## TASK BRIEF:
Write out exactly the lines of the entries below from the one holding "startswith sub s ||" to the one holding "(** [x in l] for", inclusive, and leave out all other lines.

─── INFORMATION PROVIDED ───

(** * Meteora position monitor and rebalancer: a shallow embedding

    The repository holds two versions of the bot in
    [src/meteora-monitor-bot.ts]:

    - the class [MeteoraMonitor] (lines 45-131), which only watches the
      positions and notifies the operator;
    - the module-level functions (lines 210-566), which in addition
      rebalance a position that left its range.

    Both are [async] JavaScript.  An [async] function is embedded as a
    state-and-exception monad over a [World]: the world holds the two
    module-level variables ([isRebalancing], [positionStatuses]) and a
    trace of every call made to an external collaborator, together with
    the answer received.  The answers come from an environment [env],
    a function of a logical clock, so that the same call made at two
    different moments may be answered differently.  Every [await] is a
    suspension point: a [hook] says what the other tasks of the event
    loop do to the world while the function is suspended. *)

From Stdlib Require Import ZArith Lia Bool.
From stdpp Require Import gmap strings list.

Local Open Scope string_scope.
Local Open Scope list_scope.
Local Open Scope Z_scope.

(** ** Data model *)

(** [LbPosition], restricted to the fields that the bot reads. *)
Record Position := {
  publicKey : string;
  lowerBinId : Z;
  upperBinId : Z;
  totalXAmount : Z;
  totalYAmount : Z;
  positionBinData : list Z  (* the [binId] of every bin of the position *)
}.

───
─── INFORMATION PROVIDED ───

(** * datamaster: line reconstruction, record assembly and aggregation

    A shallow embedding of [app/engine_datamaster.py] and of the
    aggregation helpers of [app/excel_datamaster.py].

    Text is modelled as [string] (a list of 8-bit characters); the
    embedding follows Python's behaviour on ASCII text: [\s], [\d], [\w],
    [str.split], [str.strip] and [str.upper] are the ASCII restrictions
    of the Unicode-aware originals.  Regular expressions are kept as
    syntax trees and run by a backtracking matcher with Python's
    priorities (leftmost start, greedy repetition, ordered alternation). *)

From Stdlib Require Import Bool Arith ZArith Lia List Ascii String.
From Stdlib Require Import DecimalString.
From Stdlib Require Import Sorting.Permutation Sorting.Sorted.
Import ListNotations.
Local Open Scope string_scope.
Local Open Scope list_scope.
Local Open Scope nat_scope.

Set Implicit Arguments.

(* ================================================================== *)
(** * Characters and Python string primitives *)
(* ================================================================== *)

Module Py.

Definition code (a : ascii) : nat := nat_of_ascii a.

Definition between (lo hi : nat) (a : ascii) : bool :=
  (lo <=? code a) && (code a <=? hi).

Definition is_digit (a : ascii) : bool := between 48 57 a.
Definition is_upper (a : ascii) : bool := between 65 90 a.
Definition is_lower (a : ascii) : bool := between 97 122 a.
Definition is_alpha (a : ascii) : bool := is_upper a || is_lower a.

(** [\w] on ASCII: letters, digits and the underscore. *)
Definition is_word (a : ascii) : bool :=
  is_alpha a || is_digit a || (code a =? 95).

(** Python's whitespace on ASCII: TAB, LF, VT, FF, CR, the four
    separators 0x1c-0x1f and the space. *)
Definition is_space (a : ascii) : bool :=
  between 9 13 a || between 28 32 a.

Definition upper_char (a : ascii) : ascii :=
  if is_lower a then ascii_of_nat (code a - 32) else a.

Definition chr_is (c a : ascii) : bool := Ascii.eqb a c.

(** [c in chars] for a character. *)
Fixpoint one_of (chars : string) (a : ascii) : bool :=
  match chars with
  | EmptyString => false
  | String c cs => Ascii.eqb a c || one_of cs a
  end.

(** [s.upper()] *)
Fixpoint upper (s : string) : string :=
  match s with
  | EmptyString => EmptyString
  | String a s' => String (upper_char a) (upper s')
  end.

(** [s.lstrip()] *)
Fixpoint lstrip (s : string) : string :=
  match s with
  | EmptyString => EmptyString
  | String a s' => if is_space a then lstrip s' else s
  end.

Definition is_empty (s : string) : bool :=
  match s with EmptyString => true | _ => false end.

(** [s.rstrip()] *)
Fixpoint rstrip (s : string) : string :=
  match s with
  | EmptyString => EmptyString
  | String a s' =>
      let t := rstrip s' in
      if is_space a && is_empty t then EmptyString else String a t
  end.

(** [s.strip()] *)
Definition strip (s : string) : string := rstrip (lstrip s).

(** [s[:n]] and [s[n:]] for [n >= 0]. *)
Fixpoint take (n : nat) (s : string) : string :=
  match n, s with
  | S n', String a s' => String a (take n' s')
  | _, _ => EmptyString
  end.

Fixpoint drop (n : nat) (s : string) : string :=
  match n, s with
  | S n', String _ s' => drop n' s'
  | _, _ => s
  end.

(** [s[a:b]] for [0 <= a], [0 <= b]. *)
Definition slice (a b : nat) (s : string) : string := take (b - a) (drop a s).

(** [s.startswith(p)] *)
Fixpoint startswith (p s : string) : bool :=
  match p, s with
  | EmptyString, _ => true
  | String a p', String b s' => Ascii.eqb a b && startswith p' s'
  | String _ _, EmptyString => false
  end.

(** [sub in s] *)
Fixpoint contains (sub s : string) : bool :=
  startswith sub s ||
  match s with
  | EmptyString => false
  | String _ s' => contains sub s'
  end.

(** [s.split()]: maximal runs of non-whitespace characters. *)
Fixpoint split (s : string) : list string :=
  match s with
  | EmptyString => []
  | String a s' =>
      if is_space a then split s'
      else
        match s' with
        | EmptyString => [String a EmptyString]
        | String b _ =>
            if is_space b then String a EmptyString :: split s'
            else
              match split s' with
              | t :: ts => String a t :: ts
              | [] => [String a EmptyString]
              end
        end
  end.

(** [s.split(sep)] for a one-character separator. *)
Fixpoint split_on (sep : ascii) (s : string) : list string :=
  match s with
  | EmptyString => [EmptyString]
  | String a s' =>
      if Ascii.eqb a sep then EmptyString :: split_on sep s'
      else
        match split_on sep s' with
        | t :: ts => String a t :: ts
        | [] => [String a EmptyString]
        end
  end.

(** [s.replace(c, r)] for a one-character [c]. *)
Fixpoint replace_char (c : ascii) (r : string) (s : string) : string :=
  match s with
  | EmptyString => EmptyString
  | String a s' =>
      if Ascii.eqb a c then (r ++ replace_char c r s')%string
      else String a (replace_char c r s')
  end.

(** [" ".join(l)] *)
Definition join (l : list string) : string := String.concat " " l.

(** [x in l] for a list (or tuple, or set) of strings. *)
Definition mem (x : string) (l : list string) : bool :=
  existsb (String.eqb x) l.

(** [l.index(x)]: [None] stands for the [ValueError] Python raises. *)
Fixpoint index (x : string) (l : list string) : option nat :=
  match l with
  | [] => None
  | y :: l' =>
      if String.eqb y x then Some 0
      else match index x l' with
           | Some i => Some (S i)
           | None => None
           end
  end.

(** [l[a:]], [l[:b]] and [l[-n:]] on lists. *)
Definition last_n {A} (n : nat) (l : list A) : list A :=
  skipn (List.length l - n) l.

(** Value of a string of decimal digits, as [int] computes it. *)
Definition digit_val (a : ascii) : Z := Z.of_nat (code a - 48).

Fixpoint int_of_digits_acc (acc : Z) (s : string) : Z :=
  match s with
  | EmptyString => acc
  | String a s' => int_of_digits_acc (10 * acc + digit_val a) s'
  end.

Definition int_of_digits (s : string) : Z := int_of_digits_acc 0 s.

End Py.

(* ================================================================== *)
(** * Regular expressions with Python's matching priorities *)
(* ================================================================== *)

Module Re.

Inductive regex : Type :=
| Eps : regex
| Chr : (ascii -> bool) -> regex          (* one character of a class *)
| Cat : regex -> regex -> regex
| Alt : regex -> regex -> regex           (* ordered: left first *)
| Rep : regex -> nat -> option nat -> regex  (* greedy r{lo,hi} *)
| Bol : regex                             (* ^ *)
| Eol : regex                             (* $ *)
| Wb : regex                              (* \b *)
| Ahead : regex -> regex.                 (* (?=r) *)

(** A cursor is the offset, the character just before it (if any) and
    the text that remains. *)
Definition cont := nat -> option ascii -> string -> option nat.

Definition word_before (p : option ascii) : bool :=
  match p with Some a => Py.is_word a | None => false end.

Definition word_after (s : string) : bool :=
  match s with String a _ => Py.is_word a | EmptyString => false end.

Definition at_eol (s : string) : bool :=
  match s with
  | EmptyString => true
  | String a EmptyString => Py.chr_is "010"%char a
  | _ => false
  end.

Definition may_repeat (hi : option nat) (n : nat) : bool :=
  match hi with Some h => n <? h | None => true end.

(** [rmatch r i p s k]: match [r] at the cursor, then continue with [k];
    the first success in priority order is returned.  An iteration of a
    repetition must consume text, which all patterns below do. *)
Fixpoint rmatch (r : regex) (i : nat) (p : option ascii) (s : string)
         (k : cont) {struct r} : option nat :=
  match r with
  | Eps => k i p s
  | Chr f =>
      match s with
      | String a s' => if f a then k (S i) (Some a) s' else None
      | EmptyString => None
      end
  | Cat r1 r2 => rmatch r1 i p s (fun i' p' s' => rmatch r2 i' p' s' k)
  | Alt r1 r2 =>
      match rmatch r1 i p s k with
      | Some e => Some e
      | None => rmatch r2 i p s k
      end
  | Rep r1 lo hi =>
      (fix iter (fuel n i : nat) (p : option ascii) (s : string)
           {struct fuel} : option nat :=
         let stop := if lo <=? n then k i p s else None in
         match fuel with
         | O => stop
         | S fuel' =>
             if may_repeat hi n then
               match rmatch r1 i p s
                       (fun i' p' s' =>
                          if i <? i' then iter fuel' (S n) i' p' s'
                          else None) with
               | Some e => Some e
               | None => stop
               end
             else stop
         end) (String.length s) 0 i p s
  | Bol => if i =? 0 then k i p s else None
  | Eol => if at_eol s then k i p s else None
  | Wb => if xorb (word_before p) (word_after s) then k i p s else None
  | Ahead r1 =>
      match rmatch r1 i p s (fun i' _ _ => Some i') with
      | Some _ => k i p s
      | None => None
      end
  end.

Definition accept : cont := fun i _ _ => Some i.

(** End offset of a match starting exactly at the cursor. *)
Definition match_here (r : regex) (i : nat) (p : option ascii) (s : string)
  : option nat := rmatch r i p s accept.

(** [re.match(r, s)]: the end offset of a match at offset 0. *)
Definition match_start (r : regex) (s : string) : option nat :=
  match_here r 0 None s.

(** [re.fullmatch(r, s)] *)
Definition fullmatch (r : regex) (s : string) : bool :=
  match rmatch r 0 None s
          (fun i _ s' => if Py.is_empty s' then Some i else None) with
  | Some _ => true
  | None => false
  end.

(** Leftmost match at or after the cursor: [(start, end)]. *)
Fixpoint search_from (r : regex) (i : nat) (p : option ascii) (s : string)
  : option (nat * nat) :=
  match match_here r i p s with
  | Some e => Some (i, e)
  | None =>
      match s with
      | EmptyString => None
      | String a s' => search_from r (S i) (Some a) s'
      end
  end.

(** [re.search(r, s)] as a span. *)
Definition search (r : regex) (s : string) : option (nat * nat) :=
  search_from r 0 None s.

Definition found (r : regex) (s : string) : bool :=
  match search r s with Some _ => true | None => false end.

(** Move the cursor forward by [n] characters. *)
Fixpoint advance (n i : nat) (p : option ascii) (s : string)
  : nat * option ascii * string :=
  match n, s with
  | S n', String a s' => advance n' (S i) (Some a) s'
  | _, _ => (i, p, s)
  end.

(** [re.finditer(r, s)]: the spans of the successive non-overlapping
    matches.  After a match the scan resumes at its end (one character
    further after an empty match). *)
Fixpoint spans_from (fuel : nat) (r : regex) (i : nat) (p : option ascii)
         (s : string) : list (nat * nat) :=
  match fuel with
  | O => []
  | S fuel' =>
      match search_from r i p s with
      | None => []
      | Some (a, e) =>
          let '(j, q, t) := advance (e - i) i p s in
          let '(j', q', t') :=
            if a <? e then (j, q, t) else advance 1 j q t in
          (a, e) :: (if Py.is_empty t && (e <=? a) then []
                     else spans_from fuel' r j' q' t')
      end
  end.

───

## OUTPUT FOR THIS TASK:
  startswith sub s ||
  match s with
  | EmptyString => false
  | String _ s' => contains sub s'
  end.

(** [s.split()]: maximal runs of non-whitespace characters. *)
Fixpoint split (s : string) : list string :=
  match s with
  | EmptyString => []
  | String a s' =>
      if is_space a then split s'
      else
        match s' with
        | EmptyString => [String a EmptyString]
        | String b _ =>
            if is_space b then String a EmptyString :: split s'
            else
              match split s' with
              | t :: ts => String a t :: ts
              | [] => [String a EmptyString]
              end
        end
  end.

(** [s.split(sep)] for a one-character separator. *)
Fixpoint split_on (sep : ascii) (s : string) : list string :=
  match s with
  | EmptyString => [EmptyString]
  | String a s' =>
      if Ascii.eqb a sep then EmptyString :: split_on sep s'
      else
        match split_on sep s' with
        | t :: ts => String a t :: ts
        | [] => [String a EmptyString]
        end
  end.

(** [s.replace(c, r)] for a one-character [c]. *)
Fixpoint replace_char (c : ascii) (r : string) (s : string) : string :=
  match s with
  | EmptyString => EmptyString
  | String a s' =>
      if Ascii.eqb a c then (r ++ replace_char c r s')%string
      else String a (replace_char c r s')
  end.

(** [" ".join(l)] *)
Definition join (l : list string) : string := String.concat " " l.

(** [x in l] for a list (or tuple, or set) of strings. *)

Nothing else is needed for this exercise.